*** MATERIAL FOR THIS TASK ***
(** * Budget notification handler (main.py): model and properties

    A shallow embedding of the Cloud Function [handle_budgets_notifications]
    and its helpers.  The two external services (Cloud Firestore and the
    Cloud Billing API), the clock, the process environment and the
    base64/JSON decoder are collected in a record [env] of oracles; the
    document store is explicit state, and every call to an external
    service and every [logging.info] is recorded, in program order, in a
    trace.  Python exceptions are the [Err] results of a small
    state-and-exception monad.  Python's [float] is the binary64 type
    of the kernel, with its own addition and comparisons. *)

From stdpp Require Import gmap strings list fin_maps.
From Stdlib Require Import ZArith Lia Floats.

Set Warnings "-register-all,-clear-no-such-hyp,-inexact-float".
Open Scope string_scope.
Open Scope list_scope.
Open Scope Z_scope.

(** ** Python values *)

(** The values [json.loads] produces and Firestore stores: a JSON number
    is an [int] when it is written without fraction and exponent, a
    [float] otherwise ([100.01], [NaN], [Infinity]). *)
Inductive value : Type :=
| VNone
| VBool (b : bool)
| VInt (n : Z)
| VFloat (x : float)
| VStr (s : string)
| VList (l : list value)
| VDict (d : gmap string value).

Abbreviation dict := (gmap string value).

(** Python truthiness, as used by [if x:] and [not x]. *)
Definition truthy (v : value) : bool :=
  match v with
  | VNone => false
  | VBool b => b
  | VInt n => negb (n =? 0)
  | VFloat x => negb (PrimFloat.eqb x 0)
  | VStr s => negb (String.eqb s "")
  | VList l => match l with [] => false | _ => true end
  | VDict d => negb (Nat.eqb (size d) 0)
  end.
*** End of MATERIAL FOR THIS TASK ***
▶ **EXERCISE BRIEF**: Exactly as shown above, write out all the records.

▶ **ANSWER FOR THE TASK**:
(** * Budget notification handler (main.py): model and properties

    A shallow embedding of the Cloud Function [handle_budgets_notifications]
    and its helpers.  The two external services (Cloud Firestore and the
    Cloud Billing API), the clock, the process environment and the
    base64/JSON decoder are collected in a record [env] of oracles; the
    document store is explicit state, and every call to an external
    service and every [logging.info] is recorded, in program order, in a
    trace.  Python exceptions are the [Err] results of a small
    state-and-exception monad.  Python's [float] is the binary64 type
    of the kernel, with its own addition and comparisons. *)

From stdpp Require Import gmap strings list fin_maps.
From Stdlib Require Import ZArith Lia Floats.

Set Warnings "-register-all,-clear-no-such-hyp,-inexact-float".
Open Scope string_scope.
Open Scope list_scope.
Open Scope Z_scope.

(** ** Python values *)

(** The values [json.loads] produces and Firestore stores: a JSON number
    is an [int] when it is written without fraction and exponent, a
    [float] otherwise ([100.01], [NaN], [Infinity]). *)
Inductive value : Type :=
| VNone
| VBool (b : bool)
| VInt (n : Z)
| VFloat (x : float)
| VStr (s : string)
| VList (l : list value)
| VDict (d : gmap string value).

Abbreviation dict := (gmap string value).

(** Python truthiness, as used by [if x:] and [not x]. *)
Definition truthy (v : value) : bool :=
  match v with
  | VNone => false
  | VBool b => b
  | VInt n => negb (n =? 0)
  | VFloat x => negb (PrimFloat.eqb x 0)
  | VStr s => negb (String.eqb s "")
  | VList l => match l with [] => false | _ => true end
  | VDict d => negb (Nat.eqb (size d) 0)
  end.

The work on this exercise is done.